[Records excerpted from a collection]
########

Fixpoint intersperse_after (new s : string) : string :=
  match s with
  | EmptyString => EmptyString
  | String c s' => String c (new +:+ intersperse_after new s')
  end.

Definition replace (old new s : string) : string :=
  match old with
  | EmptyString => new +:+ intersperse_after new s
  | _ => replace_from old new 0 s
  end.

(** [repr(s)] for a [str] of ASCII characters: in single quotes, or in
    double quotes when [s] has a single quote and no double quote; the
    backslash, the quote in use, the line feed, the carriage return and
    the tab are escaped with a backslash, the other control characters
    are written [\xhh]. *)
Definition sq : string := "'".
Definition backslash : string := String "092"%char "".

Definition hex_digit (n : nat) : ascii :=
  if (n <? 10)%nat then ascii_of_nat (48 + n) else ascii_of_nat (87 + n).

Definition hex2 (n : nat) : string :=
  String (hex_digit (n / 16)) (String (hex_digit (n mod 16)) "").

Definition escape_char (quote c : ascii) : string :=
  if Ascii.eqb c "092" then backslash +:+ backslash
  else if Ascii.eqb c quote then backslash +:+ String quote ""
  else if Ascii.eqb c "010" then backslash +:+ "n"
  else if Ascii.eqb c "013" then backslash +:+ "r"
  else if Ascii.eqb c "009" then backslash +:+ "t"
  else if (nat_of_ascii c <? 32)%nat || (nat_of_ascii c =? 127)%nat
       then backslash +:+ "x" +:+ hex2 (nat_of_ascii c)
  else String c "".

Fixpoint escape (quote : ascii) (s : string) : string :=
  match s with
  | EmptyString => EmptyString
  | String c s' => escape_char quote c +:+ escape quote s'
  end.

Definition repr (s : string) : string :=
  if contains sq s && negb (contains dq s)
  then dq +:+ escape "034" s +:+ dq
  else sq +:+ escape "'" s +:+ sq.

(** [str(n)] for an [int]. *)
Definition str_int (n : Z) : string := pretty n.

Arguments str_int : simpl never.

(** [str(x)] for an [int] or [None]. *)
Definition str_opt_int (x : option Z) : string :=
  match x with
  | Some n => str_int n
  | None => "None"
  end.

(** [str(x)] for a [str] or [None]. *)
Definition str_opt_str (x : option string) : string :=
  match x with
  | Some s => s
  | None => "None"
  end.

Definition startswith_sep (b : string) : bool :=
  match b with
  | String c _ => Ascii.eqb c "/"
  | EmptyString => false
  end.

Fixpoint endswith_sep (a : string) : bool :=
  match a with
  | EmptyString => false
  | String c EmptyString => Ascii.eqb c "/"
  | String _ a' => endswith_sep a'
  end.

(** [os.path.join(a, b)] (posixpath). *)
Definition os_path_join (a b : string) : string :=
  if startswith_sep b then b
  else if String.eqb a "" || endswith_sep a then a +:+ b
  else a +:+ "/" +:+ b.

Arguments os_path_join : simpl never.

End Py.

(** ** Exceptions and computations with state *)

Inductive exn : Type :=
| ConfigException (msg : string)
| CalledProcessError (cmd : string)
| FileNotFoundError (path : string)
| TypeError (msg : string)
| RuntimeError (msg : string)
| AssertionError
| ZeroDivisionError
| ValueError (msg : string)
| IndexError
| AttributeError (msg : string)
| UnicodeDecodeError
| PermissionError (path : string)
| IsADirectoryError (path : string)
| NotADirectoryError (path : string)
| FileExistsError (path : string)
| OSError (path : string).

Inductive outcome (A : Type) : Type :=
| Ok (a : A)
| Raise (e : exn).
Arguments Ok {A} a.
Arguments Raise {A} e.

(** A computation on a mutable state [S]: when it raises, the state is
    what the statements executed so far made of it. *)
Definition SE (S A : Type) : Type := S → outcome A * S.

Definition ret {S A} (a : A) : SE S A := λ s, (Ok a, s).

Definition raise {S A} (e : exn) : SE S A := λ s, (Raise e, s).

Definition bind {S A B} (c : SE S A) (k : A → SE S B) : SE S B :=
  λ s, match c s with
       | (Ok a, s') => k a s'
       | (Raise e, s') => (Raise e, s')
       end.

Definition get {S} : SE S S := λ s, (Ok s, s).

Definition modify {S} (f : S → S) : SE S unit := λ s, (Ok tt, f s).

Definition lift_outcome {S A} (o : outcome A) : SE S A := λ s, (o, s).

Definition when {S} (b : bool) (c : SE S unit) : SE S unit :=
  if b then c else ret tt.

Notation "'do' x <- c1 ; c2" := (bind c1 (λ x, c2))
  (at level 10, x name, c1 at level 100, c2 at level 200).
Notation "'do' ' pat <- c1 ; c2" := (bind c1 (λ x, match x with pat => c2 end))
  (at level 10, pat pattern, c1 at level 100, c2 at level 200).
Notation "'run' c1 ; c2" := (bind c1 (λ _, c2))
  (at level 10, c1 at level 100, c2 at level 200).

(** ** Text files as Python and the shell tools see them *)

Module Text.

(** The lines of a text, each with its terminating newline when it has
    one (only the last line can lack it). *)
Fixpoint split_lines (s : string) : list string :=
  match s with
  | EmptyString => []
  | String c s' =>
      if Ascii.eqb c "010" then Py.nl :: split_lines s'
      else match split_lines s' with
           | [] => [String c EmptyString]
           | l :: ls => String c l :: ls
           end
  end.

Definition join_lines (ls : list string) : string := foldr String.append "" ls.

Fixpoint has_nl (s : string) : bool :=
  match s with
  | EmptyString => false
  | String c s' => Ascii.eqb c "010" || has_nl s'
  end.

(** Lists of lines as [split_lines] makes them: no line is empty, and a
    line feed can only be the last character of a line, which every
    line but the last has. *)
Inductive lines_ok : list string → Prop :=
| lines_nil : lines_ok []
| lines_last l : l ≠ "" → has_nl l = false → lines_ok [l]
| lines_cons b ls : has_nl b = false → lines_ok ls → lines_ok ((b +:+ Py.nl) :: ls).
(** * Nuitka code generation back end: a shallow embedding

    This development embeds, function by function, the parts of

    - [nuitka/codegen/ConstantCodes.py],
    - [nuitka/codegen/CodeGeneration.py] and
    - [nuitka/tree/ReformulationComparisonExpressions.py]

    that the specification talks about, and proves (or refutes) what the
    specification states about them.

    Conventions.
    - Python functions that mutate the emission context, the [emit]
      collector or module globals become computations in the monad [M] over
      the record [State]; a Python exception becomes the outcome [Raise].
    - Definitions carry the name of the Python function they embed.
    - The modules [Contexts], [Generator], [Constants] and the node classes
      are not part of the sources at hand.  What is needed of them is
      modelled from the specification; every such definition says so in its
      documentation. *)

From Stdlib Require Import ZArith List Bool Lia DecimalString DecimalPos.
From stdpp Require Import base decidable option list strings gmap.

Import ListNotations.
Local Open Scope string_scope.
Local Open Scope list_scope.

(** Induction principles of the nested syntax trees below go through the
    lists, pairs and options they contain. *)
Scheme All for list.
Scheme All for prod.
Scheme All for option.

(** Decimal rendering of a number, as Python's ["%d"] does it. *)
Definition decimal (n : nat) : string :=
  NilZero.string_of_uint (Nat.to_uint n).

Definition decimalZ (z : Z) : string :=
  NilZero.string_of_int (Z.to_int z).

(** ** Constants of the compiled program *)

Module Constants.

(** A Python literal value.  The runtime type is the constructor.  A float
    is kept as its IEEE-754 binary64 bit pattern, which is what
    [struct.pack("<d", value)] in [ConstantCodes._packFloat] produces.
    Dictionaries and sets are kept as the list of their items in iteration
    order. *)
Inductive constant : Type :=
| CNone
| CEllipsis
| CBool (b : bool)
| CInt (z : Z)
| CFloat (bits : Z)
| CStr (s : string)
| CTuple (elements : list constant)
| CList (elements : list constant)
| CDict (items : list (constant * constant))
| CSet (elements : list constant).

Inductive runtime_type : Type :=
| NoneType | EllipsisType | BoolType | IntType | FloatType | StrType
| TupleType | ListType | DictType | SetType.

#[global] Instance runtime_type_eq_dec : EqDecision runtime_type.
Proof. solve_decision. Defined.


(** Python's truth value of a constant, as used by [if constant:]. *)
Definition truth (c : constant) : bool :=
  match c with
  | CNone => false
  | CEllipsis => true
  | CBool b => b
  | CInt z => negb (z =? 0)%Z
  | CFloat bits => negb (Z.land bits (2 ^ 63 - 1) =? 0)%Z
  | CStr s => negb (String.eqb s EmptyString)
  | CTuple l | CList l | CSet l => match l with [] => false | _ => true end
  | CDict l => match l with [] => false | _ => true end
  end.

(** The integer a binary64 bit pattern denotes, when it denotes one. *)
Definition float_integral_value (bits : Z) : option Z :=
  let sign := if Z.testbit bits 63 then (-1)%Z else 1%Z in
  let e := Z.land (Z.shiftr bits 52) 2047 in
  let f := Z.land bits (2 ^ 52 - 1) in
  if (e =? 0)%Z then (if (f =? 0)%Z then Some 0%Z else None)
  else if (e =? 2047)%Z then None
  else
    let m := (2 ^ 52 + f)%Z in
    let x := (e - 1075)%Z in
    if (0 <=? x)%Z then Some (sign * m * 2 ^ x)%Z
    else if (m mod 2 ^ (- x) =? 0)%Z then Some (sign * (m / 2 ^ (- x)))%Z
    else None.


Section ListCompare.
Context {A : Type} (eqb : A -> A -> bool).

Fixpoint list_eqb (l1 l2 : list A) : bool :=
  match l1, l2 with
  | [], [] => true
  | x :: l1', y :: l2' => eqb x y && list_eqb l1' l2'
  | _, _ => false
  end.
End ListCompare.

(** Modelled from the spec: [Constants.compareConstants], which is not in
    the sources at hand.  "Deduplication is by deep value equality
    conditioned on exact runtime type": the two constants have the same
    runtime type and the same value, containers element by element under
    the same comparison. *)
Fixpoint compareConstants (a b : constant) {struct a} : bool :=
  match a, b with
  | CNone, CNone => true
  | CEllipsis, CEllipsis => true
  | CBool x, CBool y => Bool.eqb x y
  | CInt x, CInt y => (x =? y)%Z
  | CFloat x, CFloat y => (x =? y)%Z
  | CStr x, CStr y => String.eqb x y
  | CTuple la, CTuple lb => list_eqb compareConstants la lb
  | CList la, CList lb => list_eqb compareConstants la lb
  | CSet la, CSet lb => list_eqb compareConstants la lb
  | CDict la, CDict lb =>
      (fix items (la lb : list (constant * constant)) : bool :=
         match la, lb with
         | [], [] => true
         | (ka, va) :: la', (kb, vb) :: lb' =>
             compareConstants ka kb && compareConstants va vb && items la' lb'
         | _, _ => false
         end) la lb
  | _, _ => false
  end.


(** Modelled from the spec: [Constants.isMutable], which is not in the
    sources at hand.  Lists, dictionaries and sets can be changed in
    place; a tuple is mutable when one of its elements is. *)
Fixpoint isMutable (c : constant) : bool :=
  match c with
  | CList _ | CDict _ | CSet _ => true
  | CTuple l => existsb isMutable l
  | _ => false
  end.

(** Python's built-in [hash]: [None] stands for the [TypeError] of an
    unhashable value.  Only the contract of [hash] matters here: equal
    values have equal hashes, and a number has the hash of the integer it
    denotes, so [hash(1) == hash(1.0) == hash(True)]. *)
Fixpoint py_hash (c : constant) : option Z :=
  match c with
  | CNone => Some 1361%Z
  | CEllipsis => Some 1362%Z
  | CBool b => Some (if b then 1 else 0)%Z
  | CInt z => Some z
  | CFloat bits =>
      match float_integral_value bits with
      | Some z => Some z
      | None => Some bits
      end
  | CStr s => Some (Z.of_nat (String.length s))
  | CTuple l =>
      (fix go (l : list constant) : option Z :=
         match l with
         | [] => Some 3527%Z
         | x :: l' =>
             match py_hash x, go l' with
             | Some h, Some r => Some (h + 31 * r)%Z
             | _, _ => None
             end
         end) l
  | CList _ | CDict _ | CSet _ => None
  end.


End Constants.

(** ** The constant pool's keys *)

Module HashableConstant.
Import Constants.

(** [class HashableConstant] of [ConstantCodes.py]: the wrapper under
    which constants are used as dictionary keys. *)
Record t : Type := HashableConstant { getConstant : constant }.

(** [__hash__]: the hash of the constant, or 7 when the constant cannot be
    hashed.  (The [range] case of the source has no counterpart among the
    constants modelled.) *)
Definition hash (self : t) : Z :=
  match py_hash (getConstant self) with
  | Some h => h
  | None => 7%Z
  end.

(** [__eq__]. *)
Definition eq (self other : t) : bool :=
  compareConstants (getConstant self) (getConstant other).

(** A Python [dict] with [HashableConstant] keys, in insertion order: a
    key is found at the first entry with the same hash that [__eq__]
    accepts. *)
Definition dict (V : Type) : Type := list (t * V).

Fixpoint lookup {V} (key : t) (d : dict V) : option V :=
  match d with
  | [] => None
  | (k, v) :: d' =>
      if (hash k =? hash key)%Z && eq k key then Some v else lookup key d'
  end.

(** [d[key] = value] for a key that is not in [d]. *)
Definition insert_new {V} (key : t) (value : V) (d : dict V) : dict V :=
  d ++ [(key, value)].

End HashableConstant.

(** ** Emitted code, emission context and the generation monad *)

Module Emission.

(** A value stored in one of the context's jump-target slots.  Python does
    not type these slots: besides a label (a string) the code stores
    [None], the pair [(label, indicator)] that [setLoopBreakTarget] and
    [setLoopContinueTarget] build when they are given an indicator name,
    and, by line 254 of [CodeGeneration.py], a bound method object. *)
Inductive target : Type :=
| NoTarget
| LabelTarget (l : string)
| PairTarget (t : target) (indicator : string)
| BoundMethod (method : string).

#[global] Instance target_eq_dec : EqDecision target.
Proof. solve_decision. Defined.

Definition is_label (t : target) : bool :=
  match t with LabelTarget _ => true | _ => false end.

(** Python's [type(t) is tuple]. *)
Definition is_tuple (t : target) : bool :=
  match t with PairTarget _ _ => true | _ => false end.

(** A location in the compiled program, [node.getSourceReference()]. *)
Definition source_ref : Type := nat.

Definition node_id : Type := nat.

(** One piece of emitted code.  [Line] is text that the sources at hand
    pass to [emit] themselves.  The other constructors stand for what a
    function of the [Generator] module, or one of its code templates,
    emits; the module is not in the sources at hand, so its output is
    kept as the call with the arguments and the context targets it was
    given.  Modelled from the spec: a support call that can fail is
    followed by a check that branches to the exception-escape target, so
    each such call carries that target. *)
Inductive code : Type :=
| Line (text : string)
| SetIndicator (name : string) (value : bool)
| IfIndicator (comment : string) (name : string)
| EndBlock
| Goto (t : target)
| LabelCode (t : target)
| ErrorExitBool (condition : string) (escape : target)
| Branching (condition : string) (true_target false_target : target)
| Support (entry : string) (to_name : string) (args : list string)
          (escape : target)
| SupportBranch (entry : string) (args : list string)
                (true_target false_target escape : target)
| AssignVariable (variable : string) (tmp_name : string) (owned : bool)
| LoopBreakNext (to_name value : string) (break_target escape : target)
| RaiseCode (entry : string) (args : list string) (escape : target)
| GeneratorCode (function : string) (args : list string)
| FinalHandlerStart (python3 : bool) (final_error_target : target)
                    (keepers : list string)
| FinalHandlerReraise (exception_exit : target) (keepers : list string)
| FinalHandlerReturnReraise (generator : bool) (parent_return_target : target).

Definition newline : string := String (Ascii.ascii_of_nat 10) EmptyString.

(** The text of the pieces whose text is written in
    [CodeGeneration.py] itself. *)
Definition render (c : code) : option string :=
  match c with
  | Line text => Some text
  | SetIndicator name value =>
      Some (name +:+ " = " +:+ (if value then "true" else "false") +:+ ";")
  | IfIndicator comment name =>
      Some (comment +:+ newline +:+ "if ( " +:+ name +:+ " )" +:+ newline
            +:+ "{" +:+ newline)
  | EndBlock => Some "}"
  | _ => None
  end.

(** What [Tracing.printError] has been given. *)
Inductive report : Type :=
| Problem (node : node_id) (at_ref : source_ref)
| ProblemNone.

#[global] Instance report_eq_dec : EqDecision report.
Proof. solve_decision. Defined.

Inductive exn : Type :=
| AssertionError (what : string)
| AttributeError (what : string)
| UnboundLocalError (what : string).

(** Modelled from the spec: the per-body [Context] of module [Contexts],
    which is not in the sources at hand: "temp-name/label allocation,
    ownership (cleanup) tracking, branch/loop/exception target stacks",
    and the constant pool of the module. *)
Record Context : Type := mkContext {
  labels : gmap string nat;
  tmp_names : gmap string nat;
  cleanup_names : list string;
  true_target : target;
  false_target : target;
  loop_break : target;
  loop_continue : target;
  return_target : target;
  exception_escape : target;
  exception_not_occured : target;
  exception_published : bool;
  return_release_mode : bool;
  keeper_count : nat;
  needs_exception_variables : bool;
  current_source_ref : option source_ref;
  constants : HashableConstant.dict string
}.

(** A statement boundary: the statement whose code has just been
    generated, the cleanup set and the whitelist at that moment, and
    whether [generateStatementCode] checked them. *)
Record boundary : Type := Boundary {
  boundary_statement : node_id;
  boundary_cleanup : list string;
  boundary_whitelist : list string;
  boundary_checked : bool
}.
(** [max(c.items(), key=lambda x: x[1])]: the first item whose count is
    the largest. *)
Fixpoint max_by_count (best : value * Z) (rest : counter) : value * Z :=
  match rest with
  | [] => best
  | item :: t =>
      if snd best <? snd item then max_by_count item t
      else max_by_count best t
  end.

Definition most (c : counter) : option insight :=
  match c with
  | [] => None
  | first :: t =>
      let m := max_by_count first t in Some (INameCount (fst m) (snd m))
  end.

(** [[p for p in ps if p.get('status') == 'completed'
      and 'duration_days' in p]] *)
Fixpoint completed_with_duration (ps : list value) : result (list record) :=
  match ps with
  | [] => Ok []
  | p :: rest =>
      match p with
      | VDict d =>
          tail <- completed_with_duration rest ;;
          match Dict.get "status" d with
          | Some (VStr s) =>
              if (String.eqb s "completed" && Dict.mem "duration_days" d)%bool
              then Ok (d :: tail) else Ok tail
          | _ => Ok tail
          end
      | _ => Raise AttributeError
      end
  end.

(** [sum(p['duration_days'] for p in ps)] *)
Fixpoint sum_durations (ps : list record) : result Z :=
  match ps with
  | [] => Ok 0
  | p :: rest =>
      d <- Dict.getitem "duration_days" p ;;
      n <- match d with
           | VInt n => Ok n
           | VBool b => Ok (Z.b2z b)
           | _ => Raise TypeError
           end ;;
      s <- sum_durations rest ;;
      Ok (n + s)
  end.

Definition set_some (k : string) (o : option insight)
    (d : list (string * insight)) : list (string * insight) :=
  match o with
  | Some i => Dict.set k i d
  | None => d
  end.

########

DIRECTIONS FOR THIS TASK:
Return each line above where the word "number" shows up.

RESULT BELOW:
(** Decimal rendering of a number, as Python's ["%d"] does it. *)
    values have equal hashes, and a number has the hash of the integer it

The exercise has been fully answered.